Donnerstag, 23. Juli 2020

Chronologie: Terroranschlag in El Paso (2019)

Dies ist ein Hintergrundtext von Mona Meinikheim zu folgendem Eintrag in der Chronologie:

2019: Rechtsextremer Terroranschlag in El Paso

In der Grenzstadt El Paso im US-Bundesstaat Texas eröffnete am Samstag, den 3. August 2019, ein 21-jähriger Mann das Feuer auf Besucher*innen eines Walmart-Supermarktes. Der Attentäter betrat das Supermarktgelände mit einem halbautomatischen Sturmgewehr bewaffnet; die ersten Notrufe gingen bei der Polizei um 10:39 Ortszeit ein. Augenzeugenberichten und Handyvideos zufolge schoss er bereits auf dem Parkplatz vor dem Supermarkt, später auch im Markt wahllos auf Kunden und Angestellte. Die Polizei erreichte den Ort des Geschehens sechs Minuten, nachdem die ersten Notrufe eingegangen waren. Der Attentäter ergab sich außerhalb des Gebäudes und ließ sich von den Behörden widerstandslos festnehmen. Bei diesem Anschlag mit rechtsextremistischem Hintergrund wurden 20 Menschen getötet sowie 26 weitere verletzt. Unter den Opfern sind einige Mexikaner, auch ein deutscher Staatsangehöriger.

Bei dem Todesschützen von El Paso handelt es sich um einen weißen US-Amerikaner. Medienberichten zufolge kommt er aus der Kleinstadt Allan nördlich von Dallas. Bei dem mutmaßlichen Schützen wird ein rassistisches Motiv vermutet, die US-Justizbehörden sprechen deshalb von "inländischem Terrorismus". Desweiteren wurde kurz vor dem Attentat ein mutmaßliches Bekennerschreiben des 21-jährigen im Internet veröffentlicht. Das von der Polizei als "Manifest" bezeichnete vierseitige Dokument trägt den Titel „The Inconvenient Truth“ (Die unbequeme Wahrheit). Der Verfasser spricht darin von einer "hispanic invasion of Texas" (Invasion Texas‘ durch Menschen aus Lateinamerika). Außerdem bekundet er Solidarität mit dem Attentäter von Christchurch, der am 15. März 2019 – ca. ein halbes Jahr vor der Tat in El Paso – zwei Moscheen gestürmt und dabei 51 Gläubige getötet hatte.

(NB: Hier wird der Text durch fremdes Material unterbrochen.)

Lemma remembered_fields h : h_hash (remembered h) = h_hash h ∧ h_number (remembered h) = h_number h ∧ h_parentHash (remembered h) = h_parentHash h ∧
  header_bloom (remembered h) = header_bloom h ∧ h_timestamp (remembered h) = h_timestamp h.
Proof using. unfold remembered. destruct (h_number h <=? 0); by destruct h. Qed.
Lemma new_block ref b c res c' dp td br : shows c E → frame c = F → described ref b → room_left → E !! (h_hash (vb_info ref), ExtraDetails) = None →
  has E (h_parentHash (vb_info ref)) dp → verify_on_chain bp b IR_InOrderChecks c = (Ok res, c') → in256 td → receipts_ok br →
  NewBlock E dp (vb_info ref) b (receipts_rlp (mkReceipts br)) td.
Proof using HI HO.
  intros Hc HF [Hb Hl (h&Hh&Hv) Hhash] [HN Hroom] Hfresh Hp R Htd Hbr. rewrite Hv in *. destruct (remembered_fields h) as (R1&R2&R3&R4&R5). rewrite R1, R3 in *.
  destruct (in_order_ok bp c0 HI c b res c' h dp Hc HF Hb Hl R Hh Hp) as (Hn&Ht&Htx). pose proof (ok_top _ _ _ _ _ HO _ _ Hp).
  destruct (header_of_block_wf _ _ Hb Hl Hh) as [Hw _].
  constructor; rewrite ?R1, ?R2, ?R3, ?R4; try done.
  - lia.
  - by eapply Hroom.
  - unfold in256, M256. lia.
  - split; [by intros ->|]. by exists h.
  - unfold header_bloom, shiftBloom. apply lor_bloom; [apply Hw|apply bloomPart_bloom].
  - exists (r_bloom <$> br). by apply receipt_blooms_back.
Qed.
Lemma best_choice ref dp b rc td ib : NewBlock E dp (vb_info ref) b rc td →
  (N = 0 ∧ ib = true) ∨ (∃ s head exe standby, judged (vb_info ref) s head exe standby ∧ ib = fork_rule (vb_info ref) head exe standby) →
  let isBest := if h_number (vb_info ref) <? replaceMinerHeight then true else ib in
  chosen (vb_info ref) ((N <=? h_number (vb_info ref)) && isBest) ∧ (h_number (vb_info ref) <= N ∨ isBest = true).
Proof using HI HO.
  intros HN Hrule isBest. pose proof (number_pos HO HN) as Hpos. set (i := vb_info ref) in *. unfold chosen. unfold isBest. clear isBest.
  destruct (Z.ltb_spec (h_number i) replaceMinerHeight) as [Hr|Hr].
  { rewrite andb_true_r. split; [|by right]. destruct (Z.leb_spec N (h_number i)); [|right; left; lia].
    destruct (decide (h_number i = N + 1)); [by left|]. right. right. left. lia. }
  destruct Hrule as [[Hz ->]|(s&hh&exe&sb&Hj&->)].
  { rewrite andb_true_r. split; [|by right]. left. split; [lia|]. apply Z.leb_le. lia. }
  unfold fork_rule. rewrite (proj2 (Z.leb_le _ _) Hr), (ju_number _ _ _ _ _ Hj), (ju_hash _ _ _ _ _ Hj).
  assert (h_number i = N + 1 → (if h_parentHash i =? c_lastBlockHash c0 then true else if h_number i <? N then false else
    if h_number i =? N then replaces (h_author i) (h_author hh) exe sb else h_number i =? N + 1) = true) as Hup.
  { intros Hup. destruct (h_parentHash i =? c_lastBlockHash c0); [done|]. destruct (Z.ltb_spec (h_number i) N); [lia|]. destruct (Z.eqb_spec (h_number i) N); [lia|]. by apply Z.eqb_eq. }
  destruct (decide (h_number i = N + 1)) as [He|He].
  { rewrite (Hup He), andb_true_r. split; [|by right]. left. split; [done|]. apply Z.leb_le. lia. }
  split; [|left; lia]. right. destruct (Z.leb_spec N (h_number i)) as [Hle|Hlt]; [|by left]. assert (h_number i = N) as Heq by lia. right. right. split; [done|]. split; [done|].
  exists s, hh, exe, sb. split; [done|]. cbn [andb]. destruct (Z.eqb_spec (h_parentHash i) (c_lastBlockHash c0)) as [Hp|_].
  - exfalso. destruct (ok_head _ _ _ _ _ HO) as (dh&Hh&Nh). pose proof (nb_parent _ _ _ _ _ _ HN) as Hpd. fold i in Hpd. rewrite Hp in Hpd.
    rewrite (has_inj _ _ _ _ Hpd Hh) in HN. pose proof (nb_number _ _ _ _ _ _ HN) as Hnn. fold i in Hnn. lia.
  - rewrite (proj2 (Z.ltb_ge _ _)), (proj2 (Z.eqb_eq _ _)) by lia. apply replaces_spec.
Qed.
Lemma import_step ref b now c : shows c E → frame c = F → described ref b → room_left → unchanged E F (block_imported ref b) (bc_import bp ref b now true c).
Proof using HI HO BL.
  intros Hc HF Hd Hroom. rewrite <-HF. unfold bc_import, when. apply step_reads; [reads|done|]. intros [] c1 R1 S1 F1. rewrite <-F1.
  assert (E !! (h_hash (vb_info ref), ExtraDetails) = None) as Hfresh.
  { unfold checkBlockIsNew in R1. apply bind_inv in R1 as (known&c2&R1&R2). destruct (isKnown_gives c0 HI (h_hash (vb_info ref)) true c Hc HF) as (c3&Rg&_).
    rewrite R1 in Rg. injection Rg as -> _. destruct (E !! (h_hash (vb_info ref), ExtraDetails)); [|done]. rewrite bool_decide_eq_true_2 in R2 by (by eexists). done. }
  apply step_reads; [reads|done|]. intros known c2 R2 S2 F2. destruct (isKnown_gives c0 HI (h_parentHash (vb_info ref)) false c1 S1 ltac:(congruence)) as (c2'&Rg&_).
  rewrite R2 in Rg. injection Rg as -> _. case_bool_decide as Hk; [|by split]. cbn [negb]. destruct (ok_read _ _ _ _ _ HO _ Hk) as [dp Hp].
  unfold execute_block. rewrite <-F2. apply step_reads; [unfold details; reads|done|]. intros pd c3 R3 S3 F3. rewrite <-F3.
  destruct (has_gives F E _ dp Hp c2 S2 ltac:(congruence)) as (c3'&Rg&_). rewrite R3 in Rg. injection Rg as -> _.
  destruct (t_wf _ _ (ok_tree _ _ _ _ _ HO) _ _ Hp) as (_&Hni&_). unfold details_isNull. destruct (Z.eqb_spec (d_number dp) c_invalidNumber); [lia|].
  apply step_reads; [reads|done|]. intros ib c4 R4 S4 F4. rewrite <-F4. apply step_reads; [reads|done|]. intros [] c5 R5 S5 F5. rewrite <-F5.
  apply step_reads; [reads|done|]. intros res c6 R6 S6 F6. rewrite <-F6. apply step_reads; [reads|done|]. intros [tdi br] c7 R7 S7 F7. rewrite <-F7.
  assert (receipts_ok br) as Hbr. { unfold try_catch in R7. destruct (enactOn ref b c6) as [[x|e| | |] c8] eqn:Ex; try done; [|by case_bool_decide]. injection R7 as -> ->. by apply (enact_receipts _ _ _ _ _ Ex). }
  set (td := d_totalDifficulty dp [+] tdi). assert (frame c5 = F) as F5' by congruence. assert (frame c3 = F) as F3' by congruence. assert (frame c7 = F) as F7' by congruence.
  assert (in256 td) as Htd by (apply w256_in).
  pose proof (new_block ref b c5 res c6 dp td br S5 F5' Hd Hroom Hfresh Hp R6 Htd Hbr) as HN.
  pose proof (inv_reads c0 c7 HI S7 F7') as HI7. pose proof (number_pos HO HN) as Hpos. pose proof (replace_rule ref c3 ib c4 S3 F3' R4) as Hrule.
  set (isBest := if h_number (vb_info ref) <? replaceMinerHeight then true else ib).
  assert (chosen (vb_info ref) ((N <=? h_number (vb_info ref)) && isBest) ∧ (h_number (vb_info ref) <= N ∨ isBest = true)) as [Hch Hbest].
  { by apply (best_choice ref dp b _ td ib HN). }
  assert (c_extrasDB c7 = E) as E7 by (by injection F7'). assert (c_lastBlockNumber c7 = N) as N7 by (by injection F7').
  pose proof HN as HN7. rewrite <-E7 in HN7. destruct (insert_grows bp HI7 HN7 ref isBest eq_refl) as (c8&r&R8&G8); [by rewrite N7|].
  change (unchanged E (frame c7) (block_imported ref b) (insertBlockAndExtras bp ref b (receipts_rlp (mkReceipts br)) td isBest c7)).
  rewrite R8. cbn [unchanged]. rewrite N7 in G8. constructor.
  - exists dp, (receipts_rlp (mkReceipts br)), td, ((N <=? h_number (vb_info ref)) && isBest). split; [done|]. split; [done|]. by apply (grown_frame c7).
  - intros Hpos'. destruct Hrule as [[Hz _]|(s&hh&exe&sb&Hj&_)]; [lia|]. by exists s, hh, exe, sb.
Qed.
End Step.
End Importing.
(** A round of blocks that become ready behind what is there. *)
Definition grows (S : h256 → Prop) (jobs : list UnverifiedBlock) (q q' : BlockQueue) : Prop :=
  Inv jobs q' ∧ parents_first S (pipe q') ∧ same_but_ready q q' ∧ (∃ new, pipe q' = pipe q ++ new).
Lemma noteReady_loop_ok (S : h256 → Prop) jobs fuel : ∀ goods q, Inv jobs q → parents_first S (pipe q) → (∀ g, g ∈ goods → S g ∨ g ∈ (pipe q).*1) →
  (length goods + length (m_map (bq_unknown q)) <= fuel)%nat →
  ∃ q', noteReady_loop fuel goods q = (Ok tt, q') ∧ grows S jobs q q'.
Proof.
  induction fuel as [|fuel IH]; intros goods q HI Hp Hg Hl.
  { destruct goods; [|cbn in Hl; lia]. exists q. split; [done|]. split_and!; try done. exists []. by rewrite app_nil_r. }
  destruct goods as [|g goods]; cbn [noteReady_loop].
  { exists q. split; [done|]. split_and!; try done. exists []. by rewrite app_nil_r. }
  rewrite (take_and_enqueue g q (λ hs, noteReady_loop fuel (goods ++ hs))).
  destruct (ready_children_ok jobs q g HI) as (HI1&Hp1&Hs1&Hl1). destruct (IH (goods ++ children_of g q) (ready_children g q) HI1) as (q'&E&HI2&Hpf&Hs2&new&En).
  - rewrite Hp1. apply parents_first_app; [done|]. intros e (h&->&_)%list_elem_of_fmap. apply Hg. set_solver.
  - intros x [Hx|Hx]%elem_of_app; rewrite Hp1, fmap_app.
    + destruct (Hg x); [set_solver|by left|right; set_solver].
    + right. apply elem_of_app. right. by rewrite pairs_fst.
  - cbn in Hl. rewrite length_app. lia.
  - exists q'. split; [done|]. split_and!; try done; [by eapply same_but_ready_trans|]. eexists. by rewrite En, Hp1, <-app_assoc.
Qed.
Lemma noteReady_ok (S : h256 → Prop) jobs q h : Inv jobs q → parents_first S (pipe q) → S h ∨ h ∈ (pipe q).*1 →
  ∃ q', noteReady h q = (Ok tt, q') ∧ grows S jobs q q'.
Proof.
  intros HI Hp Hh. unfold noteReady. rewrite (bind_ok _ _ _ q q) by done. apply noteReady_loop_ok; try done.
  intros g Hg. apply elem_of_cons in Hg as [->|[]%elem_of_nil]. done.
Qed.
Definition unknown_parents (q : BlockQueue) : list h256 := (m_map (bq_unknown q)).*1.
Lemma retryAllUnknown_ok (S : h256 → Prop) jobs q : Inv jobs q → parents_first S (pipe q) → (∀ h, h ∈ unknown_parents q → S h) →
  ∃ q', retryAllUnknown q = (Ok tt, q') ∧ grows S jobs q q'.
Proof.
  unfold retryAllUnknown. intros HI Hp Hk. rewrite (bind_ok _ _ _ q q) by done.
  assert (length (m_map (bq_unknown q)) <= length (m_map (bq_unknown q)))%nat as Hl by lia. revert Hl.
  generalize (length (m_map (bq_unknown q))) at 2 3. intros fuel. revert q HI Hp Hk.
  induction fuel as [|fuel IH]; intros q HI Hp Hk Hl; cbn [retryAllUnknown_loop]; rewrite (bind_ok _ _ _ q q) by done; destruct (m_map (bq_unknown q)) as [|[parent e] l] eqn:Em.
  - exists q. split; [done|]. split_and!; try done. exists []. by rewrite app_nil_r.
  - cbn in Hl. lia.
  - exists q. split; [done|]. split_and!; try done. exists []. by rewrite app_nil_r.
  - rewrite (take_and_enqueue parent q (λ _, retryAllUnknown_loop fuel)).
    destruct (ready_children_ok jobs q parent HI) as (HI1&Hp1&Hs1&Hl1). rewrite Em in Hl1.
    destruct (IH (ready_children parent q) HI1) as (q'&E&HI2&Hpf&Hs2&new&En).
    + rewrite Hp1. apply parents_first_app; [done|]. intros x (h&->&_)%list_elem_of_fmap. left. apply Hk. unfold unknown_parents. rewrite Em. set_solver.
    + intros h Hh. apply Hk. unfold unknown_parents in *. apply list_elem_of_fmap in Hh as (x&->&Hx). apply list_elem_of_fmap_2.
      unfold ready_children in Hx. destruct (removeByKeyEqual parent (bq_unknown q)) as [removed rest] eqn:Er.
      destruct (fold_enqueue parent removed (q <| bq_unknown := rest |>)) as (_&_&_&_&_&_&Hk'&_). rewrite Hk' in Hx. cbn in Hx.
      unfold removeByKeyEqual, map_removeRange in Er. injection Er as _ <-. cbn in Hx. by apply list_elem_of_filter in Hx as [_ ?].
    + assert (1 <= length (children_of parent q))%nat; [|cbn [length] in Hl, Hl1; lia]. unfold children_of. cbn. rewrite Em, filter_cons_True by apply Z.eqb_refl. cbn. lia.
    + exists q'. split; [done|]. split_and!; try done; [by eapply same_but_ready_trans|]. eexists. by rewrite En, Hp1, <-app_assoc.
Qed.
End Inv.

Einem Bericht der New York Times zufolge wurde der Text in dem Forum „8chan“ veröffentlicht, in dem auch der neuseeländische Attentäter seine Tat angekündigt hatte. Recherchen zufolge wurde das Schreiben am Samstag um 10.20 Uhr veröffentlicht, 19 Minuten, bevor der erste Hilferuf bei der Polizei einging. Auch die Polizei von El Paso gehe davon aus, dass der Attentäter Urheber des Schreibens ist. Im Text werde Hintergrundwissen zum geplanten Tathergang sowie ein konkreter Angriff erwähnt, der eine Reaktion auf die "hispanic invasion" darstelle. Das Manifest beinhalte auch einen Plan, wie die USA nach "Rassen" aufgeteilt werden solle. Außerdem wird darin behauptet, weiße Menschen sollten von Ausländern "ersetzt" werden - und knüpft damit an Verschwörungsmythen von einem "großen Austausch" an.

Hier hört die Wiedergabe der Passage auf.